Will PCOS fraud evidence be destroyed? The never ending peace talks

FROM A DISTANCE - Carmen N. Pedrosa -

KUALA LUMPUR — I’m still here and missing all the happenings in Manila. The big event here as far as the Philippines is concerned (and not of much interest either or big in the newspapers) is the never-ending peace talks between GPH and the MILF. According to my sources on reading the joint statement by the two panels, first round goes to the MILF. It had been expected that Datuk Othman bin Abd Razak would have been out of the negotiations because of his perceived partiality to MILF, but it seems nothing has changed. He is still “mediating,” despite GPH complaints in the previous government.

The talk is he would stay for another three meetings before he is removed. The same source said the Philippine government also blinked with the terms of reference of the International Monitoring team whose role has been extended for another 12 months. Some observers were not optimistic about the pace of the peace talks and see it merely as more of the same.

Much of the substantial work had been accomplished by previous talks with the MILF coming down to a federalized state instead of independence.

*      *      *

Those who think that the citizens’ protests of the May 10 automated elections are giving up the ship are sadly mistaken. The more officialdom and media stonewall their legitimate requests the more they are pushed to fight for it.

I received a copy of their letter regarding the transfer of the disputed 60 PCOS machines to the Comelec. Originally, it was supposed to have been transferred to Smartmatics. What!?! This is too much. These machines and how they were used is exactly what is being protested. This is a blatant demonstration of how citizens with rightful complaints in the Philippines are treated — so shabbily.

The group protested the transfer but at presstime I do not know if election officials bothered to even read the letter.

The lack of outrage among a wider public in something as significant as an election under question is ominous. The question remains. Just how did the Smartmatic-Comelec use the PCOS machines in the last elections to favor particular candidates.

Rene Azurin, a columnist for Business World who has been following up the issue said it bluntly “maybe we should, instead of filing to declare Comelec not just in contempt, but just contemptible.”

“Even with the Supreme Court’s explicit rulings in the cases against Comelec filed separately by CenPEG and Mr. Guingona, the Comelec “dilly dallied, stonewalled, and subsequently just refused” to comply with those rulings.
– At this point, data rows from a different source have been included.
(** * transmissionrpc: the torrent-set mutator (torrent_mutators.go)

    A shallow embedding of [compact], [TorrentSet] and
    [TorrentSetPayload.MarshalJSON], with the properties the natural-language
    specification states about them. *)

From Stdlib Require Import ZArith Ascii String Floats.SpecFloat.
From Stdlib Require OrdersEx.
From stdpp Require Import gmap strings list sorting.

(** ** [compact]: consecutive runs of equal elements collapse to one copy *)

Section compact.
Context {E : Type} `{EqDecision E}.

(** A Go slice [s] is a window on a backing array.  Here the window is the
    list of its [len(s)] elements; an index expression outside the window
    panics, which is [None].  The functions return the contents of the
    window after the writes, and the length [k] of the slice [s[:k]] that
    the Go code returns. *)

(** The inner loop [for k2 := 1; k2 < len(s2); k2++], where [s2 := s[k0:]]
    shares its elements with [s]: [s2[i]] is [s[k0+i]].  [len(s2)] is fixed
    and [k2] only changes by [k2++], so [n] counts the iterations that remain
    ([n = len(s2) - k2]). *)
Fixpoint compact_inner (n k0 : nat) (s : list E) (k k2 : nat)
  : option (list E * nat) :=
  match n with
  | 0 => Some (s, k)                                   (* return s[:k] *)
  | S n' =>
      a ← s !! (k0 + k2);                               (* s2[k2]   *)
      b ← s !! (k0 + (k2 - 1));                         (* s2[k2-1] *)
      if decide (a ≠ b) then
        if decide (k < length s)
        then compact_inner n' k0 (<[k := a]> s) (S k) (S k2)   (* s[k] = s2[k2]; k++ *)
        else None
      else compact_inner n' k0 s k (S k2)
  end.

(** The outer loop [for k := 1; k < len(s); k++]: it leaves through the
    inner loop at the first [k] with [s[k] == s[k-1]]; [n] counts the
    iterations that remain ([n = len(s) - k]). *)
Fixpoint compact_scan (n : nat) (s : list E) (k : nat)
  : option (list E * nat) :=
  match n with
  | 0 => Some (s, length s)                            (* return s *)
  | S n' =>
      a ← s !! k;
      b ← s !! (k - 1);
      if decide (a = b)
      then compact_inner (length s - k - 1) k s k 1
      else compact_scan n' s (S k)
  end.

Definition compact (s : list E) : option (list E * nat) :=
  if decide (length s < 2) then Some (s, length s)
  else compact_scan (length s - 1) s 1.

(** The slice value [compact] returns, read through the array it left. *)
Definition compacted (s : list E) : option (list E) :=
  r ← compact s; Some (take r.2 r.1).

(** The specification's wording, as a function: scan left to right and
    drop every element equal to its immediate predecessor. *)
Fixpoint uniq_from (prev : E) (l : list E) : list E :=
  match l with
  | [] => []
  | x :: l' => if decide (x = prev) then uniq_from x l' else x :: uniq_from x l'
  end.

Definition uniq (l : list E) : list E :=
  match l with
  | [] => []
  | x :: l' => x :: uniq_from x l'
  end.

(** No element equals the one right before it. *)
Inductive no_adjacent_eq : list E → Prop :=
| nae_nil : no_adjacent_eq []
| nae_one x : no_adjacent_eq [x]
| nae_cons x y l : x ≠ y → no_adjacent_eq (y :: l) → no_adjacent_eq (x :: y :: l).

End compact.

(** ** Library functions the file calls *)

(** Go strings are byte sequences; [string] is a list of 8-bit characters. *)
Definition newline : string := String (ascii_of_nat 10) EmptyString.

(** [strings.Join(elems, sep)]. *)
Fixpoint strings_Join (elems : list string) (sep : string) : string :=
  match elems with
  | [] => EmptyString
  | [x] => x
  | x :: rest => (x ++ sep ++ strings_Join rest sep)%string
  end.
(** X15: no tag is lost and none is inserted twice.  When the consumer
    has taken any results, in any order, and has shut down, the batches
    inserted into the tag table hold, in order, the tags of every
    non-empty result whose first tag names a document of the database,
    and the buffer is empty. *)
Theorem shutdown_has_inserted_kept_tags (document_ids_in_db : gset Z)
    (results : list (list TaggedEntity)) :
  let c := shutdown_consumer
             (foldl (fun c tags => consume_task document_ids_in_db tags c)
                    new_consumer results) in
  partial_tag_inserts (metatag c) = []
  /\ concat (tag_table (metatag c)) = concat (kept document_ids_in_db <$> results).
Proof.
  intros c. split; [done|].
  pose proof (accepted_foldl_consume document_ids_in_db results new_consumer) as Hacc.
  unfold c, shutdown_consumer. simpl.
  rewrite concat_app. simpl. rewrite app_nil_r. exact Hacc.
Qed.
Section Main.
Context {platform : Libm}.
Hypothesis seed_step : squares_seed_step platform.

Lemma main_ticks :
  all_ticks init (commits init unit_step_after_first) (schedule init passes) (start init).
Proof.
  apply (@all_ticks_transfer correctly_rounded platform init unit_step_after_first
           (@main_squares platform seed_step)).
  apply windowed_ticks_sound with (B := (-999999999)%float). exact main_replay.
Qed.

Lemma main_after_reference :
  after init (schedule init passes) (start init)
  = after (L := correctly_rounded) init (schedule init passes) (start init).
Proof.
  apply (@all_ticks_transfer correctly_rounded platform init unit_step_after_first
           (@main_squares platform seed_step)).
  apply windowed_ticks_sound with (B := (-999999999)%float). exact main_replay.
Qed.

Lemma main_ok : fst (program init passes empty_world) = Ok tt.
Proof.
  apply program_ok_iff.
  eapply all_ticks_impl; [|exact main_ticks].
  intros p a w. apply commits_ok.
Qed.

(** The source's run leaves the seed record and one record per tick. *)
Lemma main_records :
  List.length (store (snd (program init passes empty_world))) = (1 + passes * 3)%nat.
Proof.
  pose proof (program_count init passes main_ok) as H.
  rewrite (@commits_never_blocked platform init _ _ _ main_ticks), Nat.add_0_r in H.
  exact H.
Qed.

End Main.
(* ===== verification/_CoqProject ===== *)
-Q . S2P
Prelude.v
BunStrings.v
Wyhash.v
SemverString.v
SemverVersion.v
SemverOrder.v
SemverVersionFacts.v
SemverCoerce.v
SemverStore.v
SemverDiff.v
SemverRange.v
SemverQuery.v
SemverQueryFacts.v
SemverParse.v
SemverParseFacts.v
SemverIntersects.v
SemverIntersectsFacts.v
SemverSubsetFacts.v
SemverFindings.v
IntrusiveHeap.v
TimerOrder.v
IntrusiveHeapFacts.v
H2Wire.v
H2Stream.v
H2Flow.v
H2Hpack.v
H2Fields.v
H2FieldsFacts.v
H2Conn.v
H2Embedder.v
H2ConnFacts.v
H2ConnSafe.v
H2Report.v
H2Send.v
ZigHashMap.v
ZigHashMapFacts.v
Base64.v
Base64Facts.v
ThreadModel.v
ThreadMutex.v
ThreadCondition.v
ThreadRwLock.v
ThreadWaitGroup.v
ThreadSemaphore.v
ThreadResetEvent.v
LinearFifo.v
LinearFifoFacts.v
ThreadChannel.v
ThreadSignalRing.v
ThreadUnboundedQueue.v
ValkeyProtocol.v
ValkeyReaderFacts.v
ValkeyScannerFacts.v
ValkeyResume.v
ValkeyCommand.v
ValkeyData.v
ValkeyPipeline.v
ValkeyPipelineFacts.v
(* ===== verification/SemverString.v ===== *)
(** * [src/semver/lib.rs]: packed strings, the string pool and the builder

    A [SemString] is the eight bytes of [semver_string::String]: empty, inline,
    or (top bit set) a packed 32-bit offset and 31-bit length into an external
    buffer. Byte order is little-endian, the order of every target the file
    supports: the flag is bit 7 of the last byte only there. A Rust sub-slice
    [in_] of [buf] is given by its bytes and its offset
    [in_.as_ptr() - buf.as_ptr()]. A panic is [None]. *)

From S2P Require Import Prelude Wyhash.
#[local] Open Scope Z_scope.

(** ** [String.Pointer] *)

Record Pointer := mkPointer { off : Z; len : Z }.

Module Ptr.
(** [Pointer::init(buf, in_)]: both fields are truncated to [u32]. *)
Definition init (in_off : Z) (in_len : Z) : Pointer :=
  mkPointer (wrap32 in_off) (wrap32 in_len).

Definition to_bits (p : Pointer) : Z :=
  le_bytes (to_le_bytes 4 (off p) ++ to_le_bytes 4 (len p)).

Definition from_bits (bits : Z) : Pointer :=
  let b := to_le_bytes 8 bits in
  mkPointer (le_bytes (take 4 b)) (le_bytes (drop 4 b)).
End Ptr.

(** ** [String] *)

Record SemString := mkString { sbytes : bytes }.

#[export] Instance SemString_eq_dec : EqDecision SemString.
Proof. solve_decision. Defined.

Definition MAX_ADDRESSABLE_SPACE_MASK : Z := 2 ^ 63 - 1.

(** [u64::trailing_zeros]. *)
Fixpoint pos_trailing_zeros (p : positive) : Z :=
  match p with
  | xO p => 1 + pos_trailing_zeros p
  | _ => 0
  end.

Definition trailing_zeros64 (z : Z) : Z :=
  match z with
  | Zpos p => pos_trailing_zeros p
  | _ => 64
  end.

Module Str.
Definition MAX_INLINE_LEN : nat := 8.

Definition EMPTY : SemString := mkString (replicate 8 0).

Definition can_inline (buf : bytes) : bool :=
  if (length buf <? MAX_INLINE_LEN)%nat then true
  else if (length buf =? MAX_INLINE_LEN)%nat then Z.land (nth 7 buf 0) 128 =? 0
  else false.

Definition is_inline (s : SemString) : bool := Z.land (nth 7 (sbytes s) 0) 128 =? 0.

(** [(ptr_bits & MAX_ADDRESSABLE_SPACE_MASK) | (1u64 << 63)] as bytes. *)
Definition pack (p : Pointer) : SemString :=
  mkString (to_le_bytes 8
    (Z.lor (Z.land (Ptr.to_bits p) MAX_ADDRESSABLE_SPACE_MASK) (Z.shiftl 1 63))).

Definition init (in_off : Z) (in_ : bytes) : SemString :=
  let n := length in_ in
  if (n <? MAX_INLINE_LEN)%nat then mkString (in_ ++ replicate (8 - n) 0)
  else if (n =? MAX_INLINE_LEN)%nat then
    if 128 <=? nth 7 in_ 0 then pack (Ptr.init in_off (Z.of_nat n)) else mkString in_
  else pack (Ptr.init in_off (Z.of_nat n)).

(** [init_inline]; longer input is [unreachable!()]. *)
Definition init_inline (in_ : bytes) : SemString :=
  mkString (in_ ++ replicate (8 - length in_) 0).

(** Appends [in_] to the vector and points at the copy. *)
Definition init_append (buf in_ : bytes) : bytes * SemString :=
  let items := buf ++ in_ in
  (items, pack (Ptr.init (Z.of_nat (length items - length in_)) (Z.of_nat (length in_)))).

Definition init_append_if_needed (buf in_ : bytes) : bytes * SemString :=
  let n := length in_ in
  if (n <? MAX_INLINE_LEN)%nat then (buf, mkString (in_ ++ replicate (8 - n) 0))
  else if (n =? MAX_INLINE_LEN)%nat then
    if 128 <=? nth 7 in_ 0 then init_append buf in_ else (buf, mkString in_)
  else init_append buf in_.

Definition is_empty (s : SemString) : bool := le_bytes (sbytes s) =? 0.

(** Index of the first NUL byte, or 8, by the usual bit trick. *)
Definition inline_len (s : SemString) : nat :=
  let bits := le_bytes (sbytes s) in
  let zero_bytes :=
    Z.land (Z.land (wrap64 (bits - 0x0101010101010101)) (wrap64 (Z.lnot bits)))
           0x8080808080808080 in
  Z.to_nat (trailing_zeros64 zero_bytes / 8).

Definition ptr (s : SemString) : Pointer :=
  Ptr.from_bits (Z.land (le_bytes (sbytes s)) MAX_ADDRESSABLE_SPACE_MASK).

Definition str_len (s : SemString) : nat :=
  if Z.land (nth 7 (sbytes s) 0) 128 =? 0 then inline_len s else Z.to_nat (len (ptr s)).

(** [buf.get(off..off + len)]. *)
Definition get_range (buf : bytes) (p : Pointer) : option bytes :=
  if off p + len p <=? Z.of_nat (length buf)
  then Some (slice buf (Z.to_nat (off p)) (Z.to_nat (off p + len p)))
  else None.

Definition is_within (s : SemString) (buf : bytes) : bool :=
  is_inline s || (off (ptr s) + len (ptr s) <=? Z.of_nat (length buf)).

Definition str_slice (s : SemString) (buf : bytes) : bytes :=
  if Z.land (nth 7 (sbytes s) 0) 128 =? 0
  then take (inline_len s) (sbytes s)
  else default [] (get_range buf (ptr s)).

Definition eql (s that : SemString) (this_buf that_buf : bytes) : bool :=
  if is_inline s && is_inline that then le_bytes (sbytes s) =? le_bytes (sbytes that)
  else if negb (eqb (is_inline s) (is_inline that)) then false
  else
    match get_range this_buf (ptr s), get_range that_buf (ptr that) with
    | Some a, Some b => bool_decide (a = b)
    | _, _ => false
    end.
(** The scan of ["-p"], ["+b"] and ["-p+b"]. *)
Lemma scan_text ss p b fuel :
  ss_slice ss = pre_text p ++ build_text b →
  forallb pre_char p = true → forallb scan_char b = true → p ++ b ≠ [] →
  (length (ss_slice ss) < fuel)%nat →
  TagOps.scan_loop fuel ss 0 (TagOps.mkScan Tag_default TagOps.SNone 0 0)
  = Some match b with
    | [] => TagOps.mkScan Tag_default TagOps.SPre 1 (length (ss_slice ss))
    | _ => TagOps.mkScan
             (match p with
              | [] => Tag_default
              | _ => TagOps.set_pre Tag_default (Sliced.external (Sliced.sub ss 1 (S (length p))))
              end)
             TagOps.SBuild (S (length (pre_text p))) (length (ss_slice ss))
    end.
Proof.
  intros Hs Hp Hb Hne Hf. destruct p as [|c p].
  - destruct b as [|c b]; [done|]. destruct fuel; [rewrite Hs in Hf; cbn in Hf; lia|].
    rewrite (scan_build _ _ _ _ _ [] (c :: b)); try done. rewrite Hs in Hf. cbn in *. lia.
  - rewrite Hs in Hf. cbn [pre_text app length] in Hf, Hs. destruct fuel as [|fuel]; [lia|].
    cbn [TagOps.scan_loop]. rewrite (proj2 (Nat.ltb_lt _ _)) by (rewrite Hs; cbn; lia).
    assert (ss_slice ss !! 0%nat = Some (ch "-")) as -> by by rewrite Hs.
    cbn [mbind option_bind Z.eqb Pos.eqb].
    rewrite length_app in Hf. cbn [length] in Hf.
    replace fuel with (length (c :: p) + (fuel - length (c :: p)))%nat by (cbn; lia).
    rewrite (scan_run _ _ _ _ _ [ch "-"] (c :: p) (build_text b)) by done.
    destruct b as [|d b].
    + rewrite scan_end; [|rewrite Hs; cbn; by rewrite app_nil_r|cbn in *; lia]. rewrite Hs; cbn; by rewrite app_nil_r.
    + destruct (fuel - length (c :: p))%nat as [|f] eqn:E; [cbn in *; lia|].
      rewrite (scan_build _ _ _ _ _ ([ch "-"] ++ c :: p) (d :: b)); [done|by rewrite Hs|done|done| |done|cbn; lia].
      cbn in *. lia.
Qed.

Lemma default_encodes buf : encodes buf Str.EMPTY [].
Proof. split; [done|]. cbn. auto. Qed.

Lemma slice_middle (l str k : bytes) : slice (l ++ str ++ k) (length l) (length l + length str) = str.
Proof.
  rewrite slice_app_r, slice_app_l by lia. rewrite Nat.sub_diag. apply slice_full. lia.
Qed.

Lemma sub_encodes ss l str k :
  sliced_ok ss → ss_slice ss = l ++ str ++ k → forallb scan_char str = true →
  encodes (ss_buf ss)
    (value (Sliced.external (Sliced.sub ss (length l) (length l + length str)))) str.
Proof.
  intros Hok Hs Hc.
  assert (Hsl : slice (ss_slice ss) (length l) (length l + length str) = str).
  { rewrite Hs. apply slice_middle. }
  pose proof (external_encodes (Sliced.sub ss (length l) (length l + length str))) as H.
  cbn [Sliced.sub ss_slice ss_buf] in H. rewrite Hsl in H. apply H.
  - apply sliced_ok_sub; [done|]. rewrite Hs, !length_app. lia.
  - by apply scan_char_nonzero.
Qed.

Lemma count_marks_text p b :
  p ++ b ≠ [] →
  let '(bc, pc) := TagOps.count_marks (pre_text p ++ build_text b) 0 0 in
  (bc =? 0) && (pc =? 0) = false.
Proof.
  intros Hne. destruct (TagOps.count_marks _ _ _) as [bc pc] eqn:E. apply andb_false_iff.
  destruct p as [|c p]; [destruct b as [|c b]; [done|]|]; cbn [pre_text build_text app] in E.
  - left. change (TagOps.count_marks (c :: b) 1 0 = (bc, pc)) in E.
    pose proof (count_marks_ge (c :: b) 1 0) as H. rewrite E in H. cbn in H. lia.
  - right. change (TagOps.count_marks (c :: p ++ build_text b) 0 1 = (bc, pc)) in E.
    pose proof (count_marks_ge (c :: p ++ build_text b) 0 1) as H. rewrite E in H. cbn in H. lia.
Qed.

Lemma tag_parse_text ss p b :
  sliced_ok ss → ss_slice ss = pre_text p ++ build_text b →
  forallb pre_char p = true → forallb scan_char b = true → p ++ b ≠ [] →
  ∃ r, TagOps.parse ss = Some r ∧ tr_len r = length (ss_slice ss) ∧
    encodes (ss_buf ss) (value (pre (tr_tag r))) p ∧
    encodes (ss_buf ss) (value (build (tr_tag r))) b.
Proof.
  intros Hok Hs Hp Hb Hne. unfold TagOps.parse, TagOps.parse_with_pre_count.
  pose proof (count_marks_text p b Hne) as Hcm. rewrite <- Hs in Hcm.
  destruct (TagOps.count_marks _ _ _) as [bc pc]. rewrite Hcm.
  rewrite (scan_text ss p b) by (try done; lia). cbn [mbind option_bind].
  apply pre_char_scan in Hp. pose proof (default_encodes (ss_buf ss)) as Hd.
  assert (Hpre : p ≠ [] →
    encodes (ss_buf ss) (value (Sliced.external (Sliced.sub ss 1 (S (length p))))) p).
  { intros Hpne. apply (sub_encodes ss [ch "-"] p (build_text b)); [done| |done].
    rewrite Hs. by destruct p. }
  assert (Hbuild : b ≠ [] → encodes (ss_buf ss) (value (Sliced.external
    (Sliced.sub ss (S (length (pre_text p))) (length (ss_slice ss))))) b).
  { intros Hbne.
    replace (S (length (pre_text p))) with (length (pre_text p ++ [ch "+"]))
      by (rewrite length_app; cbn; lia).
    replace (length (ss_slice ss)) with (length (pre_text p ++ [ch "+"]) + length b)%nat
      by (rewrite Hs, !length_app; destruct b; [done|cbn; lia]).
    apply (sub_encodes ss _ b []); [done| |done].
    rewrite Hs, app_nil_r, <- app_assoc. by destruct b. }
  destruct b as [|d b].
  - destruct p as [|c p]; [done|]. rewrite external_at_some by (rewrite Hs; cbn; lia). cbn. eexists. split; [done|].
    cbn. split_and!; try done.
    replace (length (ss_slice ss)) with (S (length (c :: p))); [by apply Hpre|].
    rewrite Hs. cbn. by rewrite app_nil_r.
  - rewrite external_at_some by (rewrite Hs, length_app; cbn; lia). cbn [mbind option_bind]. eexists. split; [done|].
    destruct p as [|c p]; cbn [tr_len tr_tag TagOps.set_build TagOps.set_pre pre build value];
      split_and!; try done; [by apply Hbuild|by apply Hpre|by apply Hbuild].
Qed.

(** One number and the dot after it. *)
Lemma step_number ss part r l D rest :
  ss_slice ss = l ++ D ++ rest → (part < 3)%nat →
  forallb is_ascii_digit D = true → D ≠ [] → dec_value D <= U64_MAX →
  is_ascii_digit (hd 0 rest) = false →
  Ver.step ss (Ver.mkPS (length l) part r)
  = Some (Ver.Continue (Ver.mkPS
      (length l + length D + if (hd 0 rest =? ch ".")%Z && negb (part =? 2)%nat then 1 else 0)
      (part + 1)
      (Ver.set_version r (Ver.set_part (version r) part (Some (dec_value D)))))).
Proof.
  intros Hs Hp HD Hne Hv Hrest. destruct D as [|c D]; [done|].
  pose proof HD as HD'. cbn [forallb] in HD. apply andb_prop in HD as [Hc HD].
  unfold Ver.step.
  assert (ss_slice ss !! length l = Some c) as -> by (rewrite Hs; by apply list_lookup_middle). cbn [mbind option_bind].
  assert ((c =? ch " ") = false ∧ Ver.is_stop c = false) as [-> ->].
  { unfold Ver.is_stop, is_ascii_digit in *. lia. }
  rewrite Hc. unfold Ver.step_digits.
  assert (Hcw : count_while is_ascii_digit (drop (length l + 1) (ss_slice ss)) = length D).
  { rewrite Hs, drop_app_ge by lia. replace (_ - _)%nat with 1%nat by lia.
    change (drop 1 ((c :: D) ++ rest)) with (D ++ rest).
    rewrite count_while_app by done. destruct rest as [|d rest]; cbn; [lia|].
    cbn in Hrest. rewrite Hrest. lia. }
  assert (Hlen : (length l + length (c :: D) <= length (ss_slice ss))%nat) by (rewrite Hs, !length_app; lia).
  rewrite skip_while_eq by (cbn [length] in Hlen; lia). cbn [mbind option_bind].
  rewrite (proj2 (Nat.ltb_lt _ _) Hp).
  rewrite Hcw. replace (length l + 1 + length D)%nat with (length l + length (c :: D))%nat by (cbn; lia).
  rewrite slice_range_some by lia. cbn [mbind option_bind].
  assert (slice (ss_slice ss) (length l) (length l + length (c :: D)) = c :: D) as ->.
  { rewrite Hs. apply slice_middle. }
  rewrite version_number_digits by done. cbn [mbind option_bind].
  rewrite parse_ascii_digits by done. rewrite (proj2 (Z.leb_le _ _) Hv).
  change (bool_decide (Some (dec_value (c :: D)) = None)) with false. cbn [andb].
  assert (Hdot : Ver.skip_dot (ss_slice ss) (length l + length (c :: D)) (part + 1)
    = Some (length l + length (c :: D) + if (hd 0 rest =? ch ".")%Z && negb (part =? 2)%nat then 1 else 0)%nat).
  { unfold Ver.skip_dot, Ver.at_char.
    assert (Hn : ss_slice ss !! (length l + length (c :: D))%nat = head rest).
    { rewrite Hs, app_assoc, lookup_app_r by (rewrite length_app; lia). rewrite length_app, Nat.sub_diag. by destruct rest. }
    rewrite Hn, Hs, !length_app.
    assert ((part + 1 =? 3)%nat = (part =? 2)%nat) as ->.
    { destruct (Nat.eqb_spec part 2), (Nat.eqb_spec (part + 1) 3); lia. }
    destruct rest as [|d rest].
    - rewrite (proj2 (Nat.ltb_ge _ _)) by (cbn; lia). cbn. f_equal. lia.
    - rewrite (proj2 (Nat.ltb_lt _ _)) by (cbn; lia). cbn [hd head mbind option_bind].
      destruct (_ && _); f_equal; lia. }
  by rewrite Hdot.
Qed.

Lemma parse_loop_number fuel ss part r l D rest :
  ss_slice ss = l ++ D ++ rest → (part < 3)%nat →
  forallb is_ascii_digit D = true → D ≠ [] → dec_value D <= U64_MAX →
  is_ascii_digit (hd 0 rest) = false →
  Ver.parse_loop (S fuel) ss (Ver.mkPS (length l) part r)
  = Ver.parse_loop fuel ss (Ver.mkPS
      (length l + length D + if (hd 0 rest =? ch ".")%Z && negb (part =? 2)%nat then 1 else 0)
      (part + 1)
      (Ver.set_version r (Ver.set_part (version r) part (Some (dec_value D))))).
Proof.
  intros Hs Hp HD Hne Hv Hrest. cbn [Ver.parse_loop Ver.ps_i].
  rewrite (proj2 (Nat.ltb_lt _ _)) by (rewrite Hs, !length_app; destruct D; [done|cbn; lia]).
  by rewrite (step_number _ _ _ _ D rest) by done.
Qed.

(** Three numbers with dots between them, then a tag or the end. *)
Lemma parse_loop_numbers fuel ss D1 D2 D3 T :
  ss_slice ss = D1 ++ ch "." :: D2 ++ ch "." :: D3 ++ T →
  Forall (λ D, forallb is_ascii_digit D = true ∧ D ≠ [] ∧ dec_value D <= U64_MAX) [D1; D2; D3] →
  is_ascii_digit (hd 0 T) = false →
  Ver.parse_loop (S (S (S fuel))) ss (Ver.mkPS 0 0 ParseResult_default)
  = Ver.parse_loop fuel ss (Ver.mkPS (length (D1 ++ ch "." :: D2 ++ ch "." :: D3)) 3
      (Ver.set_version ParseResult_default
         (mkPartial (Some (dec_value D1)) (Some (dec_value D2)) (Some (dec_value D3)) Tag_default))).
Proof.
  intros Hs HD HT. rewrite !Forall_cons in HD.
  destruct HD as ((HD1 & HN1 & HV1) & (HD2 & HN2 & HV2) & (HD3 & HN3 & HV3) & _).
  rewrite (parse_loop_number _ ss 0 _ [] D1 (ch "." :: D2 ++ ch "." :: D3 ++ T)) by (done || lia).
  cbn [hd negb andb Z.eqb Pos.eqb Nat.eqb length Nat.add].
  replace (length D1 + 1)%nat with (length (D1 ++ [ch "."])) by by rewrite length_app.
  rewrite (parse_loop_number _ ss 1 _ (D1 ++ [ch "."]) D2 (ch "." :: D3 ++ T)) by
    (done || lia || by rewrite Hs, <- app_assoc).
  cbn [hd negb andb Z.eqb Pos.eqb Nat.eqb Nat.add].
  replace (length (D1 ++ [ch "."]) + length D2 + 1)%nat
    with (length (D1 ++ ch "." :: D2 ++ [ch "."])) by (rewrite !length_app; cbn; rewrite length_app; cbn; lia).
  rewrite (parse_loop_number _ ss 2 _ (D1 ++ ch "." :: D2 ++ [ch "."]) D3 T) by
    (done || lia || (rewrite Hs, <- app_assoc; cbn; by rewrite <- app_assoc)).
  rewrite andb_false_r. do 2 f_equal. repeat (rewrite length_app || cbn [length]). lia.
Qed.

Lemma digits_u8 l : forallb is_ascii_digit l = true → Forall is_u8 l.
Proof.
  apply forallb_Forall. unfold is_ascii_digit, is_u8. lia.
Qed.
(** A version within text that has no digit before it is found. *)
Lemma coerce_finds junk v rest :
  forallb (λ c, negb (is_ascii_digit c)) junk = true → is_ascii_digit (hd 0 rest) = false → is_safe v →
  Ver.coerce (junk ++ print_u64 (major v) ++ ch "." :: print_u64 (minor v) ++
              ch "." :: print_u64 (patch v) ++ rest)
  = Some (mkVersion (major v) (minor v) (patch v) Tag_default).
Proof.
  intros Hj Hr (HM & Hm & Hp).
  assert (Hd : ∀ n, 0 <= n <= Ver.MAX_SAFE_INTEGER → forallb is_ascii_digit (print_u64 n) = true).
  { intros n Hn. apply print_u64_spec. unfold Ver.MAX_SAFE_INTEGER, is_u64 in *. lia. }
  pose proof (print_safe_length _ HM) as LM. pose proof (print_safe_length _ Hm) as Lm.
  pose proof (print_safe_length _ Hp) as Lp.
  unfold Ver.coerce. cbn [Ver.coerce_loop].
  set (tail := ch "." :: print_u64 (minor v) ++ _).
  assert (Hstart : count_while (λ c, negb (is_ascii_digit c)) (junk ++ print_u64 (major v) ++ tail) = length junk).
  { apply count_run; [done|]. specialize (Hd _ HM). destruct (print_u64 (major v)); [cbn in LM; lia|].
    cbn in *. apply andb_prop in Hd as [-> _]. done. }
  rewrite Hstart, drop_app_length. unfold Ver.digits. rewrite (count_run _ (print_u64 (major v)) tail) by auto.
  rewrite take_app_length, drop_app_length.
  rewrite (proj2 (Nat.eqb_neq _ _)) by lia. rewrite (proj2 (Nat.ltb_ge _ _)) by (unfold Ver.LONGEST; lia).
  unfold tail. rewrite coerce_part_digits by (auto; done). cbn [mbind option_bind fst snd].
  rewrite coerce_part_digits by (auto; done). cbn [mbind option_bind fst snd].
  rewrite !coerce_number_print by done. done.
Qed.

(** Enough fuel: a skipped number is at least seventeen bytes. *)
Lemma coerce_loop_fuel fuel fuel' rest :
  (length rest < fuel)%nat → (fuel <= fuel')%nat → Ver.coerce_loop fuel' rest = Ver.coerce_loop fuel rest.
Proof.
  revert fuel' rest. induction fuel as [|fuel IH]; intros [|fuel'] rest Hf Hle; try lia.
  cbn [Ver.coerce_loop]. set (from := drop _ rest).
  destruct (_ =? 0)%nat; [done|]. destruct (Nat.ltb_spec Ver.LONGEST (length (take (Ver.digits from) from))) as [H|]; [|done].
  assert (Hl : (length (drop (Ver.digits from) from) < length rest)%nat).
  { rewrite length_take in H. rewrite length_drop. unfold Ver.LONGEST in H.
    assert (length from <= length rest)%nat by (unfold from; rewrite length_drop; lia). lia. }
  apply IH; lia.
Qed.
According to CenPEG, all its requests “were denied outrightly [sic] by the Comelec — with nary a word of explanation.” CenPEG correctly points out that this behavior is completely “contrary to the ethics of public service.

“Mr. Guingona and CenPEG declared, “We are deeply disturbed by the Comelec’s intransigence not only in complying with the letter and intent of the Supreme Court rulings but in consistently refusing to disclose public information vital to an independent assessment of the automated elections, which is a citizens’ right under the constitutional provision of right to public information.

Mr. Guingona and CenPEG pointedly asked, “What is Comelec hiding?”

“I believe that Comelec allowed its Venezuelan supplier Smartmatic to supply PCOS voting machines with a non-specification (and unauthorized) “open” console port so that malicious dagdag-bawas code could be easily introduced into those machines and so that election results and audit logs could be easily tampered with by any itinerant alchemist with a laptop. I believe that Comelec unilaterally discarded the digital signatures requirement stipulated in the automated election law so that bogus election results could be transmitted to the canvassing servers from machines that could stay anonymous — like, perhaps, the 65 vagrant PCOS machines discovered in a house in Antipolo — thereby leaving no auditable trail. I believe that CenPEG — which had been studiously observing every step of the election automation process from its beginning some two years ago — showed compelling evidence of the tampering of election results when it presented in a public forum ‘erroneous COCs [certificates of canvass] in at least 57 provinces and cities’, ‘mismatched time and date stamps on all PCOS machines,’ ‘discrepancies in audit logs,’ ‘unexplained stoppage of transmission at certain hours,’ inconsistent ‘canvassing print logs’, and significant differences in the ‘total number of voters and votes cast’ (when taken variously at the municipal, provincial, and national levels).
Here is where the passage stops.